**RECORDS PROVIDED**
(** * autorunner: the auto clicker of [autorunner/cli.py] and [autorunner/config.py]

    A shallow embedding of the [AutoClicker] class: the screen-size
    reconciliation of [_verify_screen_dimensions], the template lookup and
    safe-click resolution of [find_and_click], and the two-state polling
    loop of [run_rounds].

    - Python [int] is [Z]; Python [float] is an IEEE 754 binary64 value,
      taken from the axiom-free specification [SpecFloat] of the standard
      library, with round-to-nearest-even division.
    - Python exceptions are a sum type: a computation returns [Ok v] or
      [Raise e]; [KeyboardInterrupt] is kept apart from the subclasses of
      [Exception] because [except Exception] does not catch it.
    - pyautogui, [time.sleep] and the file system are external: they are an
      interface ([Desktop]) over an abstract world, and every call is
      recorded, with its outcome, in a transcript. *)

From Stdlib Require Import ZArith List String Ascii Bool Lia.
From Stdlib Require Import Floats.SpecFloat.
Import ListNotations.

Local Open Scope string_scope.
Local Open Scope Z_scope.

(** ** Exceptions and results *)

(** [str] is what [str(e)] gives for an instance of [Exception]. *)
Inductive exn : Type :=
| KeyboardInterrupt
| PyException (str : string).

Inductive result (A : Type) : Type :=
| Ok (a : A)
| Raise (e : exn).

Arguments Ok {A} a.
Arguments Raise {A} e.

(** [sub in s] on Python strings. *)
Definition contains (sub s : string) : bool :=
  match String.index 0 sub s with
  | Some _ => true
  | None => false
  end.

(** ** Python floats *)

Definition float : Type := spec_float.

Module Float.

Definition prec : Z := 53.
Definition emax : Z := 1024.

(** An integer as an unrounded binary value [m * 2^0]. *)
Definition raw (z : Z) : float :=
  match z with
  | Z0 => S754_zero false
  | Zpos p => S754_finite false p 0
  | Zneg p => S754_finite true p 0
  end.

(** A decimal literal [n/d], rounded to the nearest double. *)
Definition lit (n d : Z) : float := SFdiv prec emax (raw n) (raw d).

Definition one : float := Eval vm_compute in lit 1 1.      (* 1.0 *)

Definition eqb (f g : float) : bool := SFeqb f g.

Definition is_zero (f : float) : bool :=
  match f with
  | S754_zero _ => true
  | _ => false
  end.

(** [a / b] on two ints: the correctly rounded quotient. *)
Definition int_truediv (a b : Z) : result float :=
  if b =? 0 then Raise (PyException "division by zero")
  else match SFdiv prec emax (raw a) (raw b) with
       | S754_infinity _ =>
           Raise (PyException "integer division result too large for a float")
       | q => Ok q
       end.

(** [float(z)], as done implicitly by [z / f]. *)
Definition of_int (z : Z) : result float :=
  match binary_normalize prec emax z 0 false with
  | S754_infinity _ => Raise (PyException "int too large to convert to float")
  | f => Ok f
  end.

(** [z / f] with [z] an int and [f] a float. *)
Definition int_div_float (z : Z) (f : float) : result float :=
  match of_int z with
  | Raise e => Raise e
  | Ok fz =>
      if is_zero f then Raise (PyException "float division by zero")
      else Ok (SFdiv prec emax fz f)
  end.

(** [int(f)]: truncation toward zero. *)
Definition to_int (f : float) : result Z :=
  match f with
  | S754_zero _ => Ok 0
  | S754_infinity _ => Raise (PyException "cannot convert float infinity to integer")
  | S754_nan => Raise (PyException "cannot convert float NaN to integer")
  | S754_finite s m e =>
      let a := match e with
               | Zneg p => Z.shiftr (Zpos m) (Zpos p)
               | _ => Z.shiftl (Zpos m) e
               end in
      Ok (if s then - a else a)
  end.

(** [int(z / f)] *)
Definition int_of_div (z : Z) (f : float) : result Z :=
  match int_div_float z f with
  | Raise e => Raise e
  | Ok q => to_int q
  end.

End Float.

(** The argument of [time.sleep]: an int or a float number of seconds. *)
Inductive num : Type :=
| Int (z : Z)
| Flt (f : float).

(** ** Configuration ([config.py] and the module-level code of [cli.py]) *)

Module Config.

(** The attributes of the class [Config].  Those that [config.py] may or
    may not define, and that the code reads through [hasattr] or
    [getattr] with a default, are options: [None] is a missing
    attribute. *)
Record t : Type := mk {
  images_dir : string;
  start_button_img : string;
  end_button_img : string;
  end_button_alt_img : string;
  startup_delay : Z;
  round_wait_time : Z;
  between_rounds_wait_time : Z;
  retry_delay : Z;
  confidence_threshold : option float;
  num_rounds : Z;
  debug_mode : option bool;
  resize_images : option bool;
  max_failures_before_center_click : option Z
}.

Definition set_debug_mode (b : bool) (c : t) : t :=
  mk (images_dir c) (start_button_img c) (end_button_img c)
     (end_button_alt_img c) (startup_delay c) (round_wait_time c)
     (between_rounds_wait_time c) (retry_delay c) (confidence_threshold c)
     (num_rounds c) (Some b) (resize_images c)
     (max_failures_before_center_click c).

Definition set_confidence_threshold (f : float) (c : t) : t :=
  mk (images_dir c) (start_button_img c) (end_button_img c)
     (end_button_alt_img c) (startup_delay c) (round_wait_time c)
     (between_rounds_wait_time c) (retry_delay c) (Some f)
     (num_rounds c) (debug_mode c) (resize_images c)
     (max_failures_before_center_click c).

Definition set_resize_images (b : bool) (c : t) : t :=
  mk (images_dir c) (start_button_img c) (end_button_img c)
     (end_button_alt_img c) (startup_delay c) (round_wait_time c)
     (between_rounds_wait_time c) (retry_delay c) (confidence_threshold c)
     (num_rounds c) (debug_mode c) (Some b)
     (max_failures_before_center_click c).

(** [hasattr(Config, name)] for an optional attribute. *)
Definition hasattr {A : Type} (attr : option A) : bool :=
  match attr with
  | Some _ => true
  | None => false
  end.

(** [getattr(config, name, default)] *)
Definition getattr {A : Type} (attr : option A) (default : A) : A :=
  match attr with
  | Some v => v
  | None => default
  end.

(** The class body of [config.py]. *)
Definition Config : t :=
  {| images_dir := "images";
     start_button_img := "start_button.png";
     end_button_img := "end_button.png";
     end_button_alt_img := "end_button_alt.png";
     startup_delay := 5;
     round_wait_time := 30;
     between_rounds_wait_time := 3;
     retry_delay := 2;
     confidence_threshold := Some (Float.lit 8 10);
     num_rounds := 10;
     debug_mode := None;
     resize_images := None;
     max_failures_before_center_click := None |}.

(** The three guarded assignments at the top of [cli.py], run when the
    module is imported. *)
Definition cli_defaults (c : t) : t :=
  let c := if negb (hasattr (debug_mode c)) then set_debug_mode false c else c in
  let c := if negb (hasattr (confidence_threshold c))
           then set_confidence_threshold (Float.lit 9 10) c else c in
  if negb (hasattr (resize_images c)) then set_resize_images false c else c.

End Config.

(** ** The external collaborators *)

(** A match rectangle of [pyautogui.locateOnScreen]. *)
Record Box : Type := mkBox { left : Z; top : Z; width : Z; height : Z }.

(** [pyautogui.center(location)]: the library computes
    [(left + int(width / 2), top + int(height / 2))]. *)
Definition center (b : Box) : Z * Z :=
  (left b + Z.quot (width b) 2, top b + Z.quot (height b) 2).

(** The log lines that report an error or a round count; the other lines
    of the log are not recorded. *)
Inductive log_line : Type :=
| LogVerifyError (e : string)        (* "Error verifying screen dimensions: {e}" *)
| LogFindError (description e : string)  (* "Error finding {description}: {e}" *)
| LogCompleted (rounds : Z)          (* "Completed round {rounds_completed}" *)
| LogInterrupted (rounds : Z)        (* "Process interrupted by user after {n} rounds" *)
| LogExecutionError (e : string).    (* "Error during execution: {e}" *)

(** One call of an external operation, with its arguments and its outcome. *)
Inductive event : Type :=
| ELog (l : log_line)                              (* logger.info / warning / error *)
| ESize (r : result (Z * Z))                       (* pyautogui.size() *)
| EScreenshot (r : result (Z * Z))                 (* pyautogui.screenshot().size *)
| ELocate (image : string) (confidence : option float)
          (r : result (option Box))                (* pyautogui.locateOnScreen *)
| EMoveTo (x y : Z) (r : result unit)              (* pyautogui.moveTo(x, y, duration=0.3) *)
| EClick (r : result unit)                         (* pyautogui.click() *)
| ESleep (secs : num) (r : result unit)            (* time.sleep *)
| ESaveScreen (description : string) (r : result unit)
                                                   (* screenshot().save(debug_...png) *)
| EDebugClick (x y : Z) (description : string) (r : result unit)
                                                   (* body of _debug_click_position *)
| EScaleImage (image : string) (r : result (option string)).
                                                   (* loop body of prepare_scaled_images *)

(** The desktop the program runs on.  Every operation takes the world
    and returns its outcome with the next world, so that an answer may
    depend on everything that happened before. *)
Class Desktop (World : Type) : Type := {
  size : World -> result (Z * Z) * World;
  screenshot : World -> result (Z * Z) * World;
  locateOnScreen : string -> option float -> World -> result (option Box) * World;
  moveTo : Z -> Z -> World -> result unit * World;
  click : World -> result unit * World;
  sleep : num -> World -> result unit * World;
  save_screen : string -> World -> result unit * World;
  debug_click_image : Z -> Z -> string -> World -> result unit * World;
  scale_image : string -> World -> result (option string) * World;
  path_exists : string -> World -> bool;
  path_is_file : string -> World -> bool
}.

**WHAT YOU WILL DO**
Reproduce the records above line by line, without any change, up to and including the line that holds "- pyautogui, [time.sleep]".

**EXERCISE OUTPUT**
(** * autorunner: the auto clicker of [autorunner/cli.py] and [autorunner/config.py]

    A shallow embedding of the [AutoClicker] class: the screen-size
    reconciliation of [_verify_screen_dimensions], the template lookup and
    safe-click resolution of [find_and_click], and the two-state polling
    loop of [run_rounds].

    - Python [int] is [Z]; Python [float] is an IEEE 754 binary64 value,
      taken from the axiom-free specification [SpecFloat] of the standard
      library, with round-to-nearest-even division.
    - Python exceptions are a sum type: a computation returns [Ok v] or
      [Raise e]; [KeyboardInterrupt] is kept apart from the subclasses of
      [Exception] because [except Exception] does not catch it.
    - pyautogui, [time.sleep] and the file system are external: they are an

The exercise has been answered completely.